### Task to complete
Both the line below containing "assert (ceil (c" and the line containing "Lemma axis_dispatch f", along with every line between them, should be repeated exactly; no other line belongs in the answer.

[Collection entries]
Start of Block
Lemma fmt_facts f e : efmt_get f = Some e ->
  texel_size (block_fmt e) = block_size f /\ 4 <= bw e <= 12 /\ 4 <= bh e <= 12 /\ (fam e = FAM_ETC2 -> bw e = 4 /\ bh e = 4).
Proof.
  intros H. assert (R : f ∈ seqZ 147 38).
  { apply elem_of_seqZ. unfold efmt_get, ASTC_FIRST, ASTC_LAST, ETC2_FIRST, ETC2_LAST in H.
    destruct ((157 <=? f) && (f <=? 184)) eqn:E1; [bool_props; lia|]. destruct ((147 <=? f) && (f <=? 156)) eqn:E2; [bool_props; lia|done]. }
  pose (P f e := texel_size (block_fmt e) = block_size f /\ 4 <= bw e <= 12 /\ 4 <= bh e <= 12 /\ (fam e = FAM_ETC2 -> bw e = 4 /\ bh e = 4)).
  assert (A : Forall (fun f => match efmt_get f with Some e => P f e | None => True end) (seqZ 147 38)).
  { subst P. vm_compute seqZ. repeat (constructor; [vm_compute; split_and!; (congruence || done)|]). constructor. }
  pose proof (proj1 (Forall_forall _ _) A f R) as Pf. cbv beta in Pf. rewrite H in Pf. exact Pf.
Qed.

Lemma div_up_ceil a b : 0 <= a -> 0 < b -> a + b <= 2 ^ 32 -> div_up a b = ceil a b.
Proof. intros. unfold div_up, ceil. rewrite u32_id; [done|]. unfold is_u32. lia. Qed.
Lemma ceil_pos a b : 0 < a -> 0 < b -> 0 < ceil a b.
Proof. intros. unfold ceil. apply Z.div_str_pos. lia. Qed.
Lemma ceil_bounds a b : 0 < b -> a <= ceil a b * b < a + b.
Proof. intros Hb. unfold ceil. replace (a + b - 1) with (a + (b - 1)) by lia. by apply align_up_bounds. Qed.

Lemma blocks_pitch b edge x w pitch : 4 <= b <= 12 -> axis_ok b edge x w pitch ->
  div_up pitch b = ceil pitch b /\ div_up w b = ceil w b /\ Z.quot x b = x / b /\
  (if ceil pitch b =? 0 then ceil w b else ceil pitch b) = ceil (if pitch =? 0 then w else pitch) b.
Proof.
  intros Hb (H1 & H2 & H3 & H4 & H5 & H6 & H7 & H8).
  split_and!; [apply div_up_ceil; lia|apply div_up_ceil; lia|apply Z.quot_div_nonneg; lia|].
  destruct (Z.eqb_spec pitch 0) as [->|Hp].
  - unfold ceil at 1. rewrite Z.div_small by lia. done.
  - pose proof (ceil_pos pitch b ltac:(lia) ltac:(lia)). by rewrite (proj2 (Z.eqb_neq _ 0)) by lia.
Qed.

(** The region of the block image is the application's region, in blocks. *)
Lemma region_blocks_rect ai n r : efmt_get (ai_format ai) = Some (ai_e ai) -> n = ai_layers ai -> region_ok ai r ->
  icd_rect n (region_blocks ai r) = compressed_rect (ai_e ai) (ai_layers ai) r.
Proof.
  intros He -> (_ & _ & _ & Hx & Hy). destruct (fmt_facts _ _ He) as (_ & Hw & Hh & _).
  destruct (blocks_pitch _ _ _ _ _ Hw Hx) as (E1 & E2 & E3 & E4), (blocks_pitch _ _ _ _ _ Hh Hy) as (F1 & F2 & F3 & F4).
  unfold icd_rect, compressed_rect, region_blocks. cbn [rg_offset rg_row rg_height rg_base rg_count rg_x rg_y rg_w rg_h].
  by rewrite E1, E2, E3, F1, F2, F3, E4, F4.
Qed.

(** A texel whose block is in the region's blocks is in the region. *)
Lemma texel_in_axis b edge x w pitch u : 4 <= b <= 12 -> axis_ok b edge x w pitch -> 0 <= u < edge ->
  (x / b <= u / b < x / b + ceil w b) -> x <= u < x + w.
Proof.
  intros Hb (H1 & H2 & H3 & H4 & H5 & _) Hu [L U]. apply Z.mod_divide in H2 as [k ->]; [|lia]. rewrite Z.div_mul in L, U by lia.
  pose proof (Z.mul_div_le u b ltac:(lia)). pose proof (Z.mul_succ_div_gt u b ltac:(lia)). split; [nia|].
  destruct H5 as [H5|H5]; [|lia]. apply Z.mod_divide in H5 as [c ->]; [|lia].
  assert (ceil (c * b) b = c) as E; [|rewrite E in U; nia]. unfold ceil.
  replace (c * b + b - 1) with ((b - 1) + c * b) by lia. rewrite Z.div_add, Z.div_small by lia. lia.
Qed.

(** The dispatch decodes the rectangle of the job, no more and no less. *)
Lemma axis_dispatch f b edge x w pitch u :
  4 <= b <= 12 -> (f = FAM_ETC2 -> b = 4) -> axis_ok b edge x w pitch ->
  match f with
  | FAM_ASTC => decoded_range f b (u32 x / b) (u32 (u32 x + w)) (div_up (div_up w b) 2) u
  | FAM_ETC2 => decoded_range f b x (x + i32 w) (div_up w 8) u
  end = (x <=? u) && (u <? x + w).
Proof.
  intros Hb Hf (H1 & H2 & H3 & H4 & H5 & H6 & _). destruct f; cbn [decoded_range].
  - rewrite (u32_id x), (u32_id (x + w)) by (unfold is_u32; lia). apply Z.mod_divide in H2 as [k ->]; [|lia]. rewrite Z.div_mul by lia.
    rewrite !div_up_ceil; try lia; [|rewrite div_up_ceil by lia; pose proof (ceil_bounds w b); nia|rewrite div_up_ceil by lia; pose proof (ceil_bounds w b); nia].
    pose proof (ceil_bounds w b ltac:(lia)). pose proof (ceil_bounds (ceil w b) 2 ltac:(lia)).
    destruct (Z.ltb_spec u (k * b + w)); [|by rewrite !andb_false_r].
    rewrite (proj2 (Z.ltb_lt u ((k + _) * b))) by nia. by rewrite !andb_true_r.
  - assert (i32 w = w) as ->.
    { unfold i32. rewrite u32_id by (unfold is_u32; lia). cbv zeta. by rewrite (proj2 (Z.ltb_lt w (2 ^ 31))) by lia. }
    rewrite div_up_ceil by lia. pose proof (ceil_bounds w 8 ltac:(lia)).
    destruct (Z.ltb_spec u (x + w)); [|by rewrite !andb_false_r]. rewrite (proj2 (Z.ltb_lt u (x + 8 * _))) by lia. by rewrite !andb_true_r.
Qed.

Section Refinement.
Context (dec : efmt -> list Z -> Z -> Z -> Z) (size layers : Z -> Z) (pred conditional : bool).
Context (K : gicd) `{!GicdLaws K} (w : gworld) (I : ginv K w) (k : Z) (ai : astc_image) (Hk : g_images w !! k = Some ai).

(** The ICD's block images have the texel size and the layers they were
    created with. *)
Definition icd_images : Prop :=
  forall m, 0 <= m < ai_mips ai -> size (block_of ai m) = texel_size (block_fmt (ai_e ai)) /\ layers (block_of ai m) = ai_layers ai.
Context (Himg : icd_images).

(** The decoded texels are those of the blocks. *)
Definition coherent (s : store) : Prop :=
  forall m l x y, 0 <= m < ai_mips ai -> 0 <= l < ai_layers ai -> 0 <= x < mip_w ai m -> 0 <= y < mip_h ai m ->
    s_tex s (ai_image ai, m, l, x, y) = texel_of dec size ai s m l x y.

Lemma ai_fmt : efmt_get (ai_format ai) = Some (ai_e ai).
Proof. by apply (gv_image _ _ I k ai Hk). Qed.

Lemma block_of_inj m m' : 0 <= m < ai_mips ai -> 0 <= m' < ai_mips ai -> block_of ai m = block_of ai m' -> m = m'.
Proof.
  intros Hm Hm' E. pose proof (parts_nodup K w I k ai Hk) as N. apply NoDup_cons in N as [_ N].
  destruct (gv_image _ _ I k ai Hk) as [_ _ [_ Hlen] _ _].
  assert (L : forall j, 0 <= j < ai_mips ai -> ai_block ai !! Z.to_nat j = Some (block_of ai j)).
  { intros j Hj. unfold block_of. destruct (lookup_lt_is_Some_2 (ai_block ai) (Z.to_nat j)) as [h ->]; [lia|done]. }
  pose proof (NoDup_lookup _ _ _ _ N (L m Hm) (eq_trans (L m' Hm') (f_equal Some (eq_sym E)))). lia.
Qed.

(** ** Copies into the image *)

Definition put_blocks (buf : Z) (r : region) : cmd := CmdCopyBufferToImage buf (block_of ai (rg_mip r)) (region_blocks ai r).
Abbreviation exec := (exec dec size layers pred).
Abbreviation run := (run dec size layers pred).

Lemma put_blocks_view buf r s m l x y i : region_ok ai r -> 0 <= m < ai_mips ai ->
  view ai (exec (put_blocks buf r) s) (m, l, x, y, i) = spec_upload ai buf (s_buf s) r (view ai s) (m, l, x, y, i).
Proof.
  intros Hr Hm. pose proof Hr as (Hmip & _). destruct (Himg _ Hmip) as [Es El]. destruct (fmt_facts _ _ ai_fmt) as [Ef _].
  unfold put_blocks, view, spec_upload. cbn [exec s_blk AstcCopy.exec]. rewrite Es, Ef, (region_blocks_rect ai _ r ai_fmt El Hr).
  cbn [region_blocks rg_mip]. rewrite Z.eqb_refl, andb_true_r.
  replace (block_of ai m =? block_of ai (rg_mip r)) with (m =? rg_mip r); [done|].
  destruct (Z.eqb_spec m (rg_mip r)) as [->|Hne]; [by rewrite Z.eqb_refl|]. symmetry. apply Z.eqb_neq. intros E.
  apply Hne. by apply block_of_inj.
Qed.

Lemma put_all rs buf s : Forall (region_ok ai) rs ->
  let s' := run (put_blocks buf <$> rs) s in
  s_buf s' = s_buf s /\ s_tex s' = s_tex s /\
  forall m l x y i, 0 <= m < ai_mips ai -> view ai s' (m, l, x, y, i) = spec_uploads ai buf (s_buf s) rs (view ai s) (m, l, x, y, i).
Proof.
  cbv zeta. induction rs as [|r rs IH] using rev_ind; [done|]. intros F. apply Forall_app in F as [F Fr]. apply Forall_cons in Fr as [Fr _].
  destruct (IH F) as (Eb & Et & Ev). rewrite fmap_app. unfold AstcCopy.run, spec_uploads in *. rewrite !foldl_app. cbn [fmap list_fmap foldl].
  split; [exact Eb|]. split; [exact Et|]. intros m l x y i Hm. rewrite put_blocks_view, Eb by done.
  apply spec_upload_ext. by apply Ev.
Qed.

(** ** Decoding *)

Definition touched (r : region) (m l x y : Z) : bool :=
  (m =? rg_mip r) && in_rect (compressed_rect (ai_e ai) (ai_layers ai) r) l (x / bw (ai_e ai)) (y / bh (ai_e ai)).

Lemma untouched rs buf bytes c m l x y i : Forall (fun r => touched r m l x y = false) rs ->
  spec_uploads ai buf bytes rs c (m, l, x / bw (ai_e ai), y / bh (ai_e ai), i) = c (m, l, x / bw (ai_e ai), y / bh (ai_e ai), i).
Proof.
  unfold spec_uploads. induction rs as [|r rs IH] using rev_ind; [done|]. intros F. apply Forall_app in F as [F Fr]. apply Forall_cons in Fr as [Fr _].
  rewrite foldl_app. cbn [foldl]. unfold spec_upload at 1. unfold touched in Fr. rewrite Fr. cbn [andb]. by apply IH.
Qed.

Lemma layers_of_count r : region_ok ai r -> layers_of ai (rg_base r) (rg_count r) = q_layers (compressed_rect (ai_e ai) (ai_layers ai) r)
  /\ 0 < layers_of ai (rg_base r) (rg_count r).
Proof.
  intros (_ & Hb & Hc & _). unfold layers_of. cbn [q_layers compressed_rect]. destruct (rg_count r =? VK_REMAINING); cbn [negb]; [|done].
  rewrite (proj2 (Z.ltb_lt (rg_base r) (ai_layers ai))) by lia. split; [done|lia].
Qed.

(** The texels a job decodes. *)
Definition in_region (r : region) (m l x y : Z) : bool :=
  (m =? rg_mip r) && (rg_base r <=? l) && (l <? rg_base r + layers_of ai (rg_base r) (rg_count r))
  && ((rg_x r <=? x) && (x <? rg_x r + rg_w r)) && ((rg_y r <=? y) && (y <? rg_y r + rg_h r)).

Lemma record_decode_exact r m l x y : region_ok ai r ->
  match record_decode conditional (upload_job ai r) with CmdDecode _ j d => decodes j d m l x y | _ => false end = in_region r m l x y.
Proof.
  intros (_ & _ & _ & Hx & Hy). destruct (fmt_facts _ _ ai_fmt) as (_ & Hw & Hh & Hf).
  pose proof (axis_dispatch (fam (ai_e ai)) _ _ _ _ _ x Hw (fun E => proj1 (Hf E)) Hx) as Ex.
  pose proof (axis_dispatch (fam (ai_e ai)) _ _ _ _ _ y Hh (fun E => proj2 (Hf E)) Hy) as Ey.
  unfold record_decode, upload_job, decodes, in_region. cbn [j_ai j_mip j_base j_count j_x j_y j_w j_h].
  destruct (fam (ai_e ai)); cbn [d_sx d_sy d_ex d_ey d_gx d_gy d_gz]; by rewrite Ex, Ey.
Qed.

Lemma touched_in_region r m l x y : region_ok ai r -> 0 <= x < mip_w ai m -> 0 <= y < mip_h ai m ->
  touched r m l x y = true -> in_region r m l x y = true.
Proof.
  intros Hr Hx Hy T. destruct (layers_of_count r Hr) as [El _]. destruct Hr as (_ & _ & _ & Ax & Ay).
  destruct (fmt_facts _ _ ai_fmt) as (_ & Hw & Hh & _). unfold touched, in_rect in T. unfold in_region. rewrite El.
  cbn [q_base q_layers q_x q_y q_w q_h compressed_rect] in *. bool_props. subst m.
  pose proof (texel_in_axis _ _ _ _ _ x Hw Ax Hx ltac:(lia)). pose proof (texel_in_axis _ _ _ _ _ y Hh Ay Hy ltac:(lia)).
  rewrite !andb_true_iff, !Z.leb_le, !Z.ltb_lt, Z.eqb_eq. lia.
Qed.

Lemma texel_of_ext s s' m l x y :
  (forall i, view ai s' (m, l, x / bw (ai_e ai), y / bh (ai_e ai), i) = view ai s (m, l, x / bw (ai_e ai), y / bh (ai_e ai), i)) ->
  texel_of dec size ai s' m l x y = texel_of dec size ai s m l x y.
Proof. intros E. unfold texel_of, block_bytes. f_equal. apply list_fmap_ext. intros j i _. apply E. Qed.

(** The dispatches run. *)
Context (Hpred : pred = true).

Lemma decode_all rs s : Forall (region_ok ai) rs ->
  let s' := run (record_decode conditional <$> (upload_job ai <$> rs)) s in
  s_buf s' = s_buf s /\ s_blk s' = s_blk s /\
  (forall m l x y, s_tex s' (ai_image ai, m, l, x, y) =
     if existsb (fun r => in_region r m l x y) rs then texel_of dec size ai s m l x y else s_tex s (ai_image ai, m, l, x, y)) /\
  forall h m l x y, h <> ai_image ai -> s_tex s' (h, m, l, x, y) = s_tex s (h, m, l, x, y).
Proof.
  cbv zeta. induction rs as [|r rs IH] using rev_ind; [done|]. intros F. apply Forall_app in F as [F Fr]. apply Forall_cons in Fr as [Fr _].
  destruct (IH F) as (Eb & Ek & Et & Eo). rewrite !fmap_app. unfold AstcCopy.run in *. rewrite foldl_app. cbn [fmap list_fmap foldl].
  set (s1 := foldl _ s _) in *. pose proof (record_decode_exact r) as Ed. destruct (record_decode conditional (upload_job ai r)) as [| | | |c j d|] eqn:E; try done.
  unfold record_decode in E. injection E as <- <- Ed'. clear Ed'. cbn [exec AstcCopy.exec]. rewrite Hpred. cbn [negb s_buf s_blk s_tex upload_job j_ai] in *.
  split; [done|]. split; [done|]. split; [|intros h m l x y Hh; rewrite (proj2 (Z.eqb_neq h _) Hh); by apply Eo].
  intros m l x y. rewrite existsb_app, Z.eqb_refl, (Ed m l x y Fr). cbn [andb existsb]. rewrite orb_false_r.
  destruct (in_region r m l x y); [rewrite orb_true_r|rewrite orb_false_r, Et; done].
  apply texel_of_ext. intros i. cbn [view]. by rewrite Ek.
Qed.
End of Block
### Written answer
  assert (ceil (c * b) b = c) as E; [|rewrite E in U; nia]. unfold ceil.
  replace (c * b + b - 1) with ((b - 1) + c * b) by lia. rewrite Z.div_add, Z.div_small by lia. lia.
Qed.

(** The dispatch decodes the rectangle of the job, no more and no less. *)
Lemma axis_dispatch f b edge x w pitch u :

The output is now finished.